As expected and consistent with other studies, we identified an association between paradoxical eczema and previous AD27,28,29 and hay fever. This supports an association of genetic factors with atopy, which we previously demonstrated in a genotyped cohort with paradoxical eczema.30 The lack of association with asthma could indicate that certain genetic variants more commonly associated with AD and hay fever rather than asthma, such as FLG variants,31 play an important role in paradoxical eczema.
To our knowledge, the increased risk of paradoxical eczema in females has not been identified previously. While AD is more common in males than in females during childhood, this trend reverses into early adulthood; this finding in our study could reflect this.32 We did not observe an increase in paradoxical eczema risk in South Asian participants compared with White participants, but could not conclude on risk in other ethnic groups due to sample size limitations. Unlike a previous study,27 we did not identify an increased risk in smokers or those consuming alcohol at baseline.

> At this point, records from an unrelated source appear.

(** On at most three qubits the composition is associative and the
    identity is its unit on both sides: [(a * b) * c] and [a * (b * c)]
    are the same element, and so are [a * 1], [1 * a] and [a]. *)
Theorem composition_is_associative (n : Z) (a b c : t) :
  n ≤ 3 → wf_elem n a → wf_elem n b → wf_elem n c →
  ∃ one ab bc abc,
    __init__ n = Ok one ∧
    __mul__ a b = Ok ab ∧ __mul__ b c = Ok bc ∧
    __mul__ ab c = Ok abc ∧ __mul__ a bc = Ok abc ∧
    __mul__ a one = Ok a ∧ __mul__ one a = Ok a.
Proof.
  intros Hn Ha Hb Hc. pose proof (wf_n_pos _ _ (wf_poly_of _ _ Ha)) as Hpos.
  destruct (poly_init_ok n Hpos) as (zero & Hzero & Hwf0 & _).
  set (one := mk n zero (z2_identity n) (py_repeat n 0)).
  assert (__init__ n = Ok one) as Hone by (unfold __init__; by rewrite Hzero).
  destruct (init_state n one Hone) as (_ & Hwf_one & _).
  pose proof (terms_ok_small n ltac:(lia)) as Hterms.
  destruct (mul_action n a b Hn Ha Hb) as (ab & Hab & Hwf_ab & Hlin_ab & Hact_ab).
  destruct (mul_action n b c Hn Hb Hc) as (bc & Hbc & Hwf_bc & Hlin_bc & Hact_bc).
  destruct (mul_action n ab c Hn Hwf_ab Hc) as (abc & Habc & Hwf_abc & Hlin_abc & Hact_abc).
  destruct (mul_action n a bc Hn Ha Hwf_bc) as (abc' & Habc' & Hwf_abc' & Hlin_abc' & Hact_abc').
  destruct (mul_action n a one Hn Ha Hwf_one) as (a1 & Ha1 & Hwf_a1 & Hlin_a1 & Hact_a1).
  destruct (mul_action n one a Hn Hwf_one Ha) as (a2 & Ha2 & Hwf_a2 & Hlin_a2 & Hact_a2).
  assert (abc' = abc) as ->.
  { apply (elem_ext n); [done..| |].
    - by rewrite Hlin_abc', Hlin_abc, Hlin_ab, Hlin_bc, product_assoc.
    - intros x Hx. pose proof (affine_image_bits n c x Hc) as Hcx.
      destruct (Hact_abc x Hx) as [-> ->]. destruct (Hact_abc' x Hx) as [-> ->].
      destruct (Hact_ab _ Hcx) as [-> ->]. destruct (Hact_bc x Hx) as [-> ->].
      split; [done|].
      rewrite Z.add_mod_idemp_l, Z.add_mod_idemp_r by lia. f_equal. lia. }
  assert (a1 = a) as ->.
  { apply (elem_ext n); [done..| |].
    - rewrite Hlin_a1. apply product_identity_r, Ha.
    - intros x Hx. destruct (Hact_a1 x Hx) as [-> ->].
      rewrite (affine_image_one n one x Hone Hx). split; [done|].
      change (poly one) with zero. rewrite (value_of_zero n zero x Hzero Hterms).
      unfold value_of. by rewrite Z.add_0_l, Z.mod_mod by lia. }
  assert (a2 = a) as ->.
  { apply (elem_ext n); [done..| |].
    - rewrite Hlin_a2. apply product_identity_l, Ha.
    - intros x Hx. destruct (Hact_a2 x Hx) as [-> ->].
      pose proof (affine_image_bits n a x Ha) as Hax.
      rewrite (affine_image_one n one _ Hone Hax). split; [done|].
      change (poly one) with zero. rewrite (value_of_zero n zero _ Hzero Hterms).
      unfold value_of. by rewrite Z.add_0_r, Z.mod_mod by lia. }
  by exists one, ab, bc, abc.
Qed.
End GroupLaw.

Section GroupLawInstances.
Import CNOTDihedral.

Lemma composition_is_associative_witness :
  2 ≤ 3 ∧ wf_elem 2 (element_2 1 2 4 [[1; 0]; [1; 1]] 0 1) ∧
  wf_elem 2 (element_2 3 0 2 [[1; 1]; [0; 1]] 1 1) ∧
  wf_elem 2 (element_2 0 5 6 [[0; 1]; [1; 0]] 1 0) ∧
  ∃ one ab bc abc,
    __init__ 2 = Ok one ∧
    __mul__ (element_2 1 2 4 [[1; 0]; [1; 1]] 0 1) (element_2 3 0 2 [[1; 1]; [0; 1]] 1 1)
      = Ok ab ∧
    __mul__ (element_2 3 0 2 [[1; 1]; [0; 1]] 1 1) (element_2 0 5 6 [[0; 1]; [1; 0]] 1 0)
      = Ok bc ∧
    __mul__ ab (element_2 0 5 6 [[0; 1]; [1; 0]] 1 0) = Ok abc ∧
    __mul__ (element_2 1 2 4 [[1; 0]; [1; 1]] 0 1) bc = Ok abc ∧
    __mul__ (element_2 1 2 4 [[1; 0]; [1; 1]] 0 1) one
      = Ok (element_2 1 2 4 [[1; 0]; [1; 1]] 0 1) ∧
    __mul__ one (element_2 1 2 4 [[1; 0]; [1; 1]] 0 1)
      = Ok (element_2 1 2 4 [[1; 0]; [1; 1]] 0 1).
Proof.
  assert (wf_elem 2 (element_2 1 2 4 [[1; 0]; [1; 1]] 0 1)) as Ha by wf_concrete.
  assert (wf_elem 2 (element_2 3 0 2 [[1; 1]; [0; 1]] 1 1)) as Hb by wf_concrete.
  assert (wf_elem 2 (element_2 0 5 6 [[0; 1]; [1; 0]] 1 0)) as Hc by wf_concrete.
  split; [lia|]. split; [exact Ha|]. split; [exact Hb|]. split; [exact Hc|].
  exact (composition_is_associative 2 _ _ _ ltac:(lia) Ha Hb Hc).
Defined.
End GroupLawInstances.

(** ** The dictionary without CNOT from fourteen qubits on *)

Section Collision.
Import CNOTDihedral.

(** The loop of [make_dict_0] keeps the keys that are there, adds at
    most one key in every pass, and has the key of the element of every
    number it has passed. *)
Lemma make_dict_0_loop_size n (l : list Z) (acc obj : gmap string (t * list gate_tuple)) :
  res_fold (λ obj i,
              '(elem, circ) ← make_dict_0_entry n i;
              Ok (<[key elem := (elem, circ)]> obj)) l acc = Ok obj →
  (size obj ≤ size acc + length l)%nat ∧
  (∀ k, is_Some (acc !! k) → is_Some (obj !! k)) ∧
  (∀ i e c, i ∈ l → make_dict_0_entry n i = Ok (e, c) → is_Some (obj !! key e)).
Proof.
  revert acc. induction l as [|i l IH]; intros acc.
  - simpl. intros [= <-]. split; [lia|]. split; [done|].
    intros i e c Hi. by apply elem_of_nil in Hi.
  - rewrite res_fold_cons.
    destruct (make_dict_0_entry n i) as [[e c]|] eqn:Hentry; [|done].
    rewrite res_bind_Ok. intros (Hsize & Hkeep & Hkeys)%IH.
    assert (size (<[key e := (e, c)]> acc) ≤ S (size acc))%nat as Hstep.
    { destruct (acc !! key e) as [v|] eqn:Hk.
      - rewrite map_size_insert_Some by (rewrite Hk; by eexists). lia.
      - rewrite map_size_insert_None by done. lia. }
    split; [simpl; lia|]. split.
    + intros k Hk. apply Hkeep. destruct (decide (k = key e)) as [->|Hne].
      * rewrite lookup_insert_eq. by eexists.
      * by rewrite lookup_insert_ne.
    + intros i' e' c' [->|Hi']%elem_of_cons He'; [|by apply (Hkeys i' e' c')].
      apply Hkeep. rewrite Hentry in He'. injection He' as <- <-.
      rewrite lookup_insert_eq. by eexists.
Qed.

We were surprised to find an association between cyclosporine use at the time of biologic initiation and paradoxical eczema. Some patients may have had an undocumented active eczema, or an overlapping phenotype, that was unmasked at cyclosporine withdrawal or dose reduction or biologic initiation. Cyclosporine treatment or withdrawal has been previously reported to aggravate or induce relapse in animal autoimmunity models, possibly by suppressing inflammation while allowing antigen-specific priming of T cells, altering Th1/Th2 antagonism,33 or inactivating regulatory T cells.34
Some patients developed repeated paradoxical eczema events while receiving different biologic classes. This finding may indicate a common immunological mechanism downstream of the drug targets. While there were too few participants for inferential statistical analysis, most patients with multiple events developed their first event while receiving a TNF inhibitor, and a substantial proportion were using cyclosporine at biologic initiation. Assessment of the consequences of specific sequences of therapeutic agents and drug combinations is a challenging but important area for future research.
Strengths and Limitations
Strengths of this study include the large sample size and inclusion of multiple lines of exposure per participant. We included data for all currently available biologics, originating from more than 160 dermatology centers in the UK and Ireland. We minimized bias from our confounders using propensity score weighting.
The main limitation is the small numbers of observations within certain subgroups, such as specific biologic exposures or participants in ethnic minority groups, restricting generalizability of our findings and the interpretation of some subgroup analyses. The small number of paradoxical eczema events resulted in imprecise effect estimates. The reduced risk observed in association with IL-23 inhibitors should be interpreted with caution, as the number of IL-23 inhibitor exposures was low compared with other classes. There was a risk of adverse event misclassification, as ascertainment of adverse events relied on free-text descriptions derived from medical records, which are subjective. It was also not possible to ascertain whether each paradoxical eczema event was associated with the drug or represented natural occurrence of adult-onset eczema, but the tendency for events to occur close to biologic initiation supports that these were true adverse events.
Conclusions
In this study, there was a lower risk of paradoxical eczema among participants receiving IL-23 inhibitors. Factors associated with paradoxical eczema included increasing age, female sex, history of AD, and history of hay fever. These findings need replication. Future studies with more exposures and paradoxical eczema events would enable a more robust analysis of individual drugs and patient subgroups.